Friday, April 13, 2007

The Memory Keeper's Daughter by Kim Edwards


This book got many rave reviews when it came out. However, not one of these reviews struck me in a "I gotta read that" way. My friend Kristy picked it up in an airport-and not to say she wasn't interested, but I mean, it can be slim pickings out there.

Kristy lent it to me a month or more ago and although I have been slowly, but surely reading a few pages at a time, I haven't really picked up any momentum. Then, Michael and I went to Barnes and Noble the other night and you know what he told me?!?! "You can't buy any more books until you read the ten 'new' ones lying around the house". Now, the fact that I still bought 5, secretly, is neither here nor there. All I know is I finished this book this afternoon.

The Memory Keeper's Daughter by Kim Edwards is the story about a choice that changes the lives of at least 7 people in unimaginable ways. It very much made me think of the Butterfly Effect-the thought that every little action we take, every decision, effects every other person in the world. The idea is astounding.

However, the book doesn't have to go as far as the world to show you the effects such decisions can cause. In a moment, David Henry made a choice about his newborn daughter.

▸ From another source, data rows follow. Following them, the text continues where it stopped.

(* ===== verification/Prelude.v ===== *)
(** * Verification of psrpc

    psrpc is an RPC framework over a publish and subscribe bus.  A client publishes a
    request on a channel named after the service, the method and the topic; servers
    that take it bid for it (claim requests) when the method needs a claim; the client
    selects one and publishes its grant (a claim response); the server that was granted
    runs the method's handler and publishes a response on a channel of the client's.
    Multi requests are handled by every server, streams are opened like requests and
    then carry messages both ways.  The bus is one of several transports: in process,
    redis, nats.  A plugin of protoc generates typed clients and servers from service
    definitions.

    ** Parts and files

    - [Prelude]: Go's conventions: results, [int64], channels, strings as bytes; shared
      lemmas and the hint database [psrpc].
    - [Errors] ([src/errors.go]): error codes, the psrpc errors as values of a tree of
      wrapped errors, [errors.As] and [errors.Is].
    - [Bus] ([src/pkg/bus/bus.go], [compression.go], [options.go], [serialization.go]):
      the envelope of messages and its compression.  [Subscription]
      ([src/pkg/bus/subscription.go], [src/pkg/client/subscription.go]): the forwarding
      of a transport's messages to a typed channel.
    - [Info] ([src/pkg/info]): service definitions and the names of channels, byte for
      byte.  [Rand] ([src/pkg/rand]): identifiers.  [Metadata] ([src/pkg/metadata]).
    - [Interceptors] ([src/internal/interceptors]), [Options] (options of clients,
      requests, servers and streams), [Retry] ([src/pkg/middleware/retry.go],
      [recovery.go]).
    - [Float32]: the order of affinities.  [Messages] ([src/internal/internal.proto]).
    - [Selection] ([selectServerUntil] of [src/pkg/client/rpc.go]), [ClientRPC]
      ([newRPC], [RequestSingle]), [MultiRPC] ([src/pkg/client/multi.go]), [Router]
      ([src/pkg/client/client.go]): the client.
    - [ServerRPC], [ServerRun], [ServerClose] ([src/pkg/server/rpc.go]), [Registry]
      ([server.go]), [Registration] ([registration.go]): the server.
    - [Protocol]: one request's client and its servers put together.  [System],
      [SystemCalls]: any number of clients and of servers, with their goroutines, over one
      bus that may lose, delay, repeat and reorder what it carries.
    - [StreamCore] ([src/internal/stream]): one end of a stream.  [StreamOpen]
      ([src/pkg/client/stream.go], [src/pkg/server/stream.go]): how it is opened, by the
      client and by a server.  [StreamDelivery]: the two ends put together.
      [ServerStream], [ServerStreamClose] ([src/pkg/server/stream.go]): the streams of a
      server, with the loop that feeds them, their table and their closing.
      [ClientStream] ([src/pkg/client/stream.go], [client.go]): the streams of a client,
      opened and run by interleaved goroutines, with the loop that feeds them.
    - [SubList], [LocalBus], [LocalDelivery] ([src/pkg/bus/localbus]); [RedisBus],
      [RedisPublish] ([src/pkg/bus/redisbus]); [NatsBus], [NatsDelivery], [NatsTable]
      ([src/pkg/bus/natsbus]: the steps, what a subscription is given, the table of
      routers): transports.  [Transport] ([bus.Transport] of [src/pkg/bus/bus.go]): what a
      transport promises, as a class; [TransportLocal], [TransportRedis], [TransportNats]:
      its instances; [Transports]: subscriptions over any of them.
    - [Naming] ([go_naming.go] and [stringutils.go] of [src/protoc-gen-psrpc]),
      [CommandLine] ([command_line.go]), [TypeMap] ([typemap.go]: the registry of message
      definitions, with the aliasing of Go's slices), [Generator] ([generator.go]: the
      state of a run, packages, imports, options and topics) with [GeneratorNames] and
      [GeneratorTopics] (its theorems), [GenText] (what it prints, up to the whole
      response), [GenBalance], [GenRegister] (theorems of the text): the code generator.
    - [Metrics] ([src/pkg/middleware/metrics.go]), [Tracing]
      ([src/pkg/middleware/otelpsrpc/otel.go]): interceptors that report calls.
    - [TestBus] ([src/pkg/bus/interceptor.go], [src/testutils/bus.go],
      [unreliablebus.go]), [Heap] and [LaggyBus] ([src/testutils/laggybus.go]): buses for
      tests, which lose and delay messages.

    ** How the code is modelled

    Sequential code is functions.  Code whose goroutines share state is a step function
    [step : label → state → outcome] on a record of what they share and of where each
    goroutine is: a step is what one of them does between two points where another may
    come in (a lock taken, a channel operation, a call of other modules' code), and
    [outcome] is the next state, [Blocked], or [Panic] where Go would panic.  A run is a
    list of labels, so that a theorem about all runs is about all interleavings; what
    the environment does (messages, times, answers of a broker, errors) is in the labels.
    Pointers are indices of the lists of all objects ever made.

    Code of other modules (protobuf, gzip, gRPC's and Twirp's codes, go-redis, hashes)
    is a parameter: classes with the laws the code relies on, or arguments.  Of Go's
    standard library what the code uses is written out ([path], [strings], [strconv.Quote],
    [container/heap], timers).  Each
    property that has hypotheses has a witness next to it, at a concrete input.

    ** What the theorems show

    - Names and bytes: channel names and handler keys keep services, methods and topics
      apart ([server_channels_injective]); what is published is
      what a subscriber receives, within the cap on what is decompressed
      ([published_is_received], [decompress_capped]); errors keep their code and text on
      the way to the caller ([error_reaches_caller]).
    - One rpc: of all the servers that take a claimed request at most one handles it
      ([system_one_server_handles]), and a result returned to a caller is one a server's
      handler gave for that very request ([system_result_authentic]), both in every run of
      the whole system; the client picks the best bidder there is ([select_best]), and with
      no losses its result is that server's answer ([rpc_end_to_end]).  Further: the two
      sides of the first ([one_server_handles], [rpc_grants_one_bidder]).
    - Clients: requests do not see each other's messages, are in the client's maps exactly
      while they are under way, and leave nothing behind ([requests_isolated]); streams get
      their messages in order and whole ([client_streams_isolated]); an opening among them
      returns a stream only when it was acknowledged, and else closes it and says why
      ([client_openings_end]); a multi request hands over every response, if the
      interceptors of the application pass on responses of the method's type
      ([multi_delivers]; else [multi_nil_message_panics]).  Further: when the read loop
      cannot block ([reader_never_blocks]).
    - Servers: a handler runs exactly when the code's conditions hold
      ([handler_runs_iff]); its goroutines do what the sequential handler says, in every
      interleaving ([goroutines_refine_handleRequest]: the refinement of one atomic
      handling); they do not panic, and closing waits for the requests taken, and
      returns ([server_never_panics], [close_drains], [close_terminates]); the table of
      handlers stays well-formed ([registry_well_formed]); [Close] returns with every handler
      closed that it found, having waited for the work of each unless it is forced, and a
      handler that does not end keeps it waiting ([server_close_stops_all],
      [graceful_close_waits]; what is registered meanwhile: [registration_after_close]).
    - Retries: how many, and that they end ([retry_default_total]); how they are spaced
      ([retry_no_subscriber_paced]).
    - Streams: one server opens a claimed stream ([one_server_opens]), opening ends with
      the stream or with it closed ([open_stream_outcome], [stream_open_end_to_end]); no
      panic in any interleaving of sends, closes and what the peer sends
      ([stream_never_panics]); a send that succeeds has put what it was given
      where the other end's user takes it ([stream_send_delivered]; but for the end of the
      context: [send_unacknowledged]).  On a server, in every interleaving: an opening does what
      the sequential code says ([openings_refine_handleOpenRequest]), the table has
      exactly the streams there are ([stream_table_exact]), closing ends them
      ([close_ends_streams]) and returns ([stream_close_returns]), without a panic
      ([server_streams_never_panic]).
    - Transports and subscriptions: no panics in any interleaving; each transport
      implements an abstract bus, which hands a subscription what was published to it and
      no more ([transports_refine_bus]), and so, over any that does, a typed subscription
      gives its user published messages only ([subscription_authentic]); the in-process bus
      delivers each publication once to each subscriber ([publish_reaches_subscribers]);
      the redis bus publishes in order ([redis_publish_fifo]), comes to be subscribed to
      what the bus wants, and to no more if redis does not say of a subscription it made
      that it failed ([redis_settles], [redis_stray_subscription]), and gives each payload of a queue to one
      process ([redis_queue_read_once]); the nats bus hands each subscription what its
      router handled of its channel and keeps its table of routers exact
      ([nats_router_delivers], [nats_table_exact]); a subscription forwards in order
      ([subscription_forwards]).
    - The code generator: its text is well bracketed when the names of topics and groups,
      which protoc does not check, are identifiers ([generated_text_balanced],
      [topic_name_unbalanced]); the
      client and the server it generates agree on the service ([generated_definitions_agree]);
      the registry of messages has every message under its name, and under a name the
      last message that the files it was given define or import publicly with it
      ([registry_exact]); the packages that a service's types come from are imported,
      except from a file without an import path in the directory of the generated one
      ([type_packages_imported], [second_local_dependency]) and its methods' topics grouped
      ([topic_groups_exact]).  Further: aliases of packages are fresh and names exact
      ([package_alias_fresh], [package_names_exact]), identifiers are Go's
      ([camel_case_identifier]), parameters are read the same in any order
      ([params_deterministic]).
    - Around calls: interceptor chains nest ([server_chain_nested]); metrics are reported
      once and change nothing ([server_metrics_transparent], [multi_metrics_exact],
      [stream_end_reported_once]); a server's span is below the client's
      ([trace_propagated]).  The lagging bus delivers each message once, not before its
      time, and wakes its reader when one is due ([laggy_delivers], [laggy_wakes]).

    Theorems that are not among the properties record where the code does less than it
    means to; the manifest's findings name them ([reader_wedges],
    [overlapping_registrations], [redis_deaf_subscriber], [stream_escapes_close],
    [import_shadows_own], [client_bytes_swapped], [end_overtakes_messages] and others).

    ** Bounds and fuel

    Fuel is a bound on what is not structural, and for each use a theorem says how much
    is enough: [Retry]'s loop, one unit per attempt ([retry_default_total]); [Rand]'s, one
    per draw of its source ([formatID_spec]); [TypeMap]'s walk of public imports, one per
    file ([registry_exact]); [Generator]'s search for a free alias, one per name in use
    ([fresh_alias_total]); [Heap]'s two loops, one per element ([Push_heap], [Pop_heap]);
    [TestBus]'s read, one per message lost ([unreliable_read_returns]).  [GenText] splits
    a descriptor into lines with its length as fuel ([descriptor_printed]).  Durations and
    times are Z with [int64] written out where the code computes with them; lengths are
    not bounded.

    ** What is not modelled

    Channels of capacity zero (a hand-over without a buffer) in the concurrent models: the
    default sizes are positive.  Data races below the steps: the models take the code's
    locks to protect what they protect.  Garbage, logging, and the effects of hooks.

    Of the generator: [go/parser] and [go/printer], which lay out the text it printed, the
    compression of descriptors, and the Unicode tables, which are parameters.  Not modelled
    because they have no logic of their own: generated code, the harness that runs brokers
    for the tests, aliases of types, the logger that forwards, the version string and the
    build script.  The default providers of OpenTelemetry are that library's. *)
From stdpp Require Export base tactics list gmap strings option relations.
From Stdlib Require Export ZArith Lia Ascii.
From Stdlib Require String.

I am not going to go too much into the plot here. Most people probably know what this book is about. It's not that it isn't a good book. It's not that it isn't an interesting story. I just felt it was painfully slow. The story didn't move me. I wasn't sure I cared how it all turned out.

I'll admit-I certainly cried a few tears in the end. Strangely, at least to most people, it was tears for David Henry. If there is to be a "bad guy" in this book, it's him. He lied. He made the decision. He changed the lives. Everyone else got caught up in the aftermath. But in the end, I found him to be the most sympathetic character. The one I related to the most. Although, I am not sure what parts of him I related too. Maybe it's just he is human-painfully human. He never, ever meant to do the harm he did. But after that moment, nothing he ever would have done could fix it. Even if the very next day, if he told his wife he lied and that their daughter had lived-she would have never been able to love him again, knowing what his original intent had been.

In the end, he spent his whole life with a horrible secret. The rest of them-his children, his wife, they all got a chance to move on.

It's a good book. Just expect it to be slow. Actually, it is a great airplane book. You'll be forced to read it and one sitting and it will go down much better.